Economic cornucopians point to low (even falling)
prices for essential commodities and staples, arguing
that they give no sign of impending scarcity. Economic
pricing theory is conveniently ignored, although this
suggests that a purely competitive market – which
describes many agricultural sectors - as opposed to a
monopolistic market often induces producers to go on
producing regardless of price signals. Pure competition
may, indeed, promote increased production as a
strategy for maintaining a constant income stream in
the face of declining prices.
Oil production in the late 1990s, when a barrel of oil
was priced at approximately $10.00, exemplifies the
price and production effects of relatively pure competition
even when the resource in question is actually
limited. Producer countries in the mid-East are dependent
on oil revenues to maintain the various consumer
subsidies to which their populations have become
accustomed. In the face of low prices, production
surged in order to maintain the needed revenue. Only
when the Organization of Petroleum Exporting Countries
(OPEC) re-exerted production caps did prices
rise. The leaders and the citizenry of industrialized
countries seldom interpret the higher price of oil or
natural gas as a sign of scarcity. Many remain convinced
that prices are arbitrarily manipulated. The production
quotas set by oil producing countries are not
seen as sensible responses that have much to do with
knowledge about the limited quantity of the underlying
Mixed evidence often leads to rejecting the concept
of carrying capacity, possibly because it is reassuring –
inherently more pleasing - to believe that humanity
has escaped from limits that constrain the growth of all
other species. Moreover, much in western history warrants
such confidence. For example, in the last decades
of the nineteenth century, just as the United States’
eastern forests were about depleted, crude oil was discovered
and put to multiple uses formerly met by wood
Ecologists, partisans in the ongoing debate, not only
assert that limits to essential resources and the threat
of both local and global pollution are apparent already,
but also warn of a threshold effect. They point out that
a boundary condition can be encountered suddenly.
Simplistically, a person jumping off a forty-story building
might enjoy the ride until brought up short by the
landing. A standard requiring total certainty - such as
the landing - carries a risk. This risk is that proof of the
carrying capacity’s being exceeded may come only
after much damage – and perhaps irretrievable damage
– has been done.
If optimistic forecasts are wrong and a natural
threshold is crossed, the consequence could be calamitous.
Nevertheless, proof sufficient to convince skeptics
remains elusive. Many experts and opinion-makers
contend that most difficulties are temporary,
requiring only the right fix. The inexactness of carrying
capacity models encourages that perspective. An
exact limit for a local population is rarely if ever established.

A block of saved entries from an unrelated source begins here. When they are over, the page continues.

(* ===== verification/ExecSpec.v ===== *)
(** The specification of the Linux exec tracer, a fold of kernel events over a
    finite map of traced processes, and the refinement theorems: the handlers
    of c/exec.c implement its steps, and the netlink loop implements the fold
    for every way of framing the events, and is safe on arbitrary bytes. *)
From S2P Require Import Prelude CLib Os Common ProbeTable ExecLinux ExecProofs.

(** * Specification *)

(** The messages of the connector: a program executed, a process exited, an
    event of another kind (a fork, a new name or user, ...), and the message of
    another connector. *)
Inductive event :=
  | EvExec (pid tsNs : Z)
  | EvExit (pid exitCode tsNs : Z)
  | EvOther (what tsNs : Z)
  | EvForeign (idx val : Z).

Record sst := Sst { s_map : gmap Z pidEntry; s_out : bytes; s_err : list bytes }.

Section Spec.
Context (fuel : nat) (c : cfg) (o : os).

(** The line announcing that a traced process executed again. *)
Definition execed_line (m : gmap Z pidEntry) (pid : Z) : bytes :=
  match m !! pid with
  | Some ent => if showExit c && negb (eqs (cmd_text (pe_cmdline ent)) [])
                then buildExecedLine c ent pid else []
  | None => []
  end.

Definition spec_step (ev : event) (t : sst) : outcome sst :=
  match ev with
  | EvExec pid ts =>
      r ← depth_of c o fuel (s_map t) pid;
      let '(d, errs) := r in
      if d <? 0 then Ok (Sst (s_map t) (s_out t) (s_err t ++ errs))
      else Ok (Sst (<[pid := PidEntry pid d ts (Some (readFirstArg o pid))]> (s_map t))
                   (s_out t ++ execed_line (s_map t) pid ++ printExec c o pid d)
                   (s_err t ++ errs))
  | EvExit pid code ts =>
      match s_map t !! pid with
      | None => Ok t
      | Some ent =>
          Ok (Sst (delete pid (s_map t))
                  (s_out t ++ if showExit c then exit_line c ent pid code ts else []) (s_err t))
      end
  | EvOther _ _ | EvForeign _ _ => Ok t
  end.

Fixpoint spec_run (evs : list event) (t : sst) : outcome sst :=
  match evs with [] => Ok t | ev :: evs' => t' ← spec_step ev t; spec_run evs' t' end.

(** Every event finds the table with a free slot: fewer processes than its
    capacity are traced at a time. *)
Definition has_room (t : sst) : bool := Z.of_nat (size (s_map t)) <? PIDDB_CAP.
Fixpoint roomy (evs : list event) (t : sst) : bool :=
  match evs with
  | [] => true
  | ev :: evs' => has_room t && match spec_step ev t with Ok t' => roomy evs' t' | _ => true end
  end.

(** The abstraction relation. *)
Definition refines (s : state) (t : sst) : Prop :=
  db_wf (st_db s) /\ db_abs (st_db s) = s_map t /\ st_out s = s_out t /\ st_err s = s_err t.

(** The outcome of the code matches the outcome of the specification. *)
Definition sim (x : outcome state) (y : outcome sst) : Prop :=
  match y with
  | Ok t' => exists s', x = Ok s' /\ refines s' t'
  | Ub => x = Ub
  | Fuel => x = Fuel
  end.

Lemma handleExec_sim data pid32 ts s t :
  refines s t -> Z.of_nat (size (s_map t)) < PIDDB_CAP ->
  8 <= blen data -> le32 data 0 = Ok pid32 ->
  sim (handleExec fuel c o data ts s) (spec_step (EvExec (i32 pid32) ts) t).
Proof.
  intros (Hw&Ha&Ho&He) Hsz Hl Hrd. unfold handleExec.
  rewrite (proj2 (Z.ltb_ge _ _)) by lia. rewrite Hrd. cbn [mbind outcome_bind].
  rewrite pidDepth_abs, Ha by done. unfold spec_step. set (pid := i32 pid32).
  destruct (depth_of c o fuel (s_map t) pid) as [[d errs]| |]; [|done|done].
  cbn [mbind outcome_bind st_db st_out st_err]. destruct (d <? 0).
  { cbn [sim]. eexists. split; [done|]. split_and!; cbn; congruence. }
  rewrite <- Ha in Hsz. pose proof (piddb_get_ok (st_db s) pid Hw Hsz) as Hget.
  unfold execed_line. rewrite Ha in Hget. destruct (s_map t !! pid) as [ent|] eqn:Hent.
  - rewrite Hget. cbn [negb].
    assert (Hk : pe_pid ent = pid) by (apply (db_abs_key (st_db s)); [done|by rewrite Ha]).
    destruct (piddb_store_ok (st_db s) (PidEntry (pe_pid ent) d ts (Some (readFirstArg o pid))))
      as (db2&->&Hw2&Ha2); [done|cbn; rewrite Hk, Ha; by eexists|].
    cbn [sim]. eexists. split; [done|]. rewrite andb_true_r. split_and!; cbn; try congruence.
    rewrite Ha2. cbn. congruence.
  - destruct Hget as (db'&->&Hw'&Ha'). cbn [negb]. rewrite andb_false_r. cbn [andb].
    destruct (piddb_store_ok db' (PidEntry pid d ts (Some (readFirstArg o pid))))
      as (db2&Hst&Hw2&Ha2); [done|cbn; rewrite Ha', lookup_insert_eq; by eexists|].
    cbn [pe_pid]. rewrite Hst. cbn [sim]. eexists. split; [done|].
    split_and!; cbn; try congruence. rewrite Ha2, Ha'. cbn. rewrite insert_insert_eq. congruence.
Qed.

Lemma handleExit_sim data pid32 code ts s t :
  refines s t -> Z.of_nat (size (s_map t)) < PIDDB_CAP ->
  24 <= blen data -> le32 data 0 = Ok pid32 -> le32 data 8 = Ok code ->
  sim (handleExit c data ts s) (spec_step (EvExit (i32 pid32) code ts) t).
Proof.
  intros (Hw&Ha&Ho&He) Hsz Hl Hr0 Hr8. unfold handleExit.
  rewrite (proj2 (Z.ltb_ge _ _)) by lia. rewrite Hr0, Hr8. cbn [mbind outcome_bind].
  rewrite piddb_find_abs, Ha by done. unfold spec_step.
  destruct (s_map t !! i32 pid32) as [ent|] eqn:Hent; cbn [sim].
  - rewrite <- Ha in Hsz. destruct (piddb_delete_ok (st_db s) (i32 pid32)) as (db'&->&Hw'&Ha'); [done..|].
    cbn [mbind outcome_bind]. eexists. split; [done|]. split_and!; cbn; congruence.
  - eexists. split; [done|]. done.
Qed.

Lemma spec_step_size ev t t' : spec_step ev t = Ok t' -> (size (s_map t') <= S (size (s_map t)))%nat.
Proof.
  destruct ev as [pid ts|pid code ts|what ts|idx val]; cbn [spec_step].
  - intros H. apply bind_Ok in H as ([d errs]&_&Hr). destruct (d <? 0); inv Hr; cbn [s_map]; [lia|].
    destruct (s_map t !! pid) eqn:E.
    + rewrite map_size_insert_Some by eauto. lia.
    + rewrite map_size_insert_None by done. lia.
  - destruct (s_map t !! pid) eqn:E; intros [= <-]; cbn [s_map]; [|lia].
    rewrite map_size_delete, E. lia.
  - intros [= <-]. lia.
  - intros [= <-]. lia.
Qed.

Yet, population studies in human and other animal
populations repeatedly show that exceeding this
uncertain limit, the carrying capacity, results in catastrophic
change. When do problems start to be seen as
intractable? When does the perceived cost of being
wrong about unlimited technological potential outweigh
the perceived cost of being wrong about limits
where none, in fact, exist?
Realms of disagreement
Disagreement about the theoretical validity of conceptualizing
and estimating ecological limits, and its
practical ramifications, is only the beginning. Attitudes
toward limits can be expressed in different realms,
becoming virtually an existential issue. One major
philosophical tradition denies limits to humanity’s
moral capacity. The divergence in schools of thought
reaches into policy.
In mid-eighteenth century France, controversy over
limits hinged on human moral capabilities. Francois-
Marie Arouet de Voltaire dramatized the conflict of
worldviews in Candide. Early in the plot, a trusting
Pangloss confidently reassures Candide that they are
living in the best of all possible worlds. Ultimately, a
world-worn and soberer duo settle for improving their
own backyard, "Cultiver son propre jardin.”
Opposed to Voltaire’s eighteenth century rationalist
view were the romanticists Jean Jacques Rousseau
and Condorcet in France and William Godwin, father
of Mary Shelley, in England. Central to their belief was
the imagining – untroubled by modern archeology - of
the uncorrupted "noble savage” of the Americas,
which ostensibly proved to their satisfaction the
(re)perfectibility of man and of society in the context of
living harmoniously with nature.
The eighteenth and nineteenth century controversy
about physical limitations was concerned less with
absolutes than with the balance between population
and resources. A maelstrom swirled around Thomas
Robert Malthus, whose famous first edition of his essay
on population was published on June 7, 1798. Malthus
argued that most humans would reproduce up to, or
even surpass, the limit of resources available to them.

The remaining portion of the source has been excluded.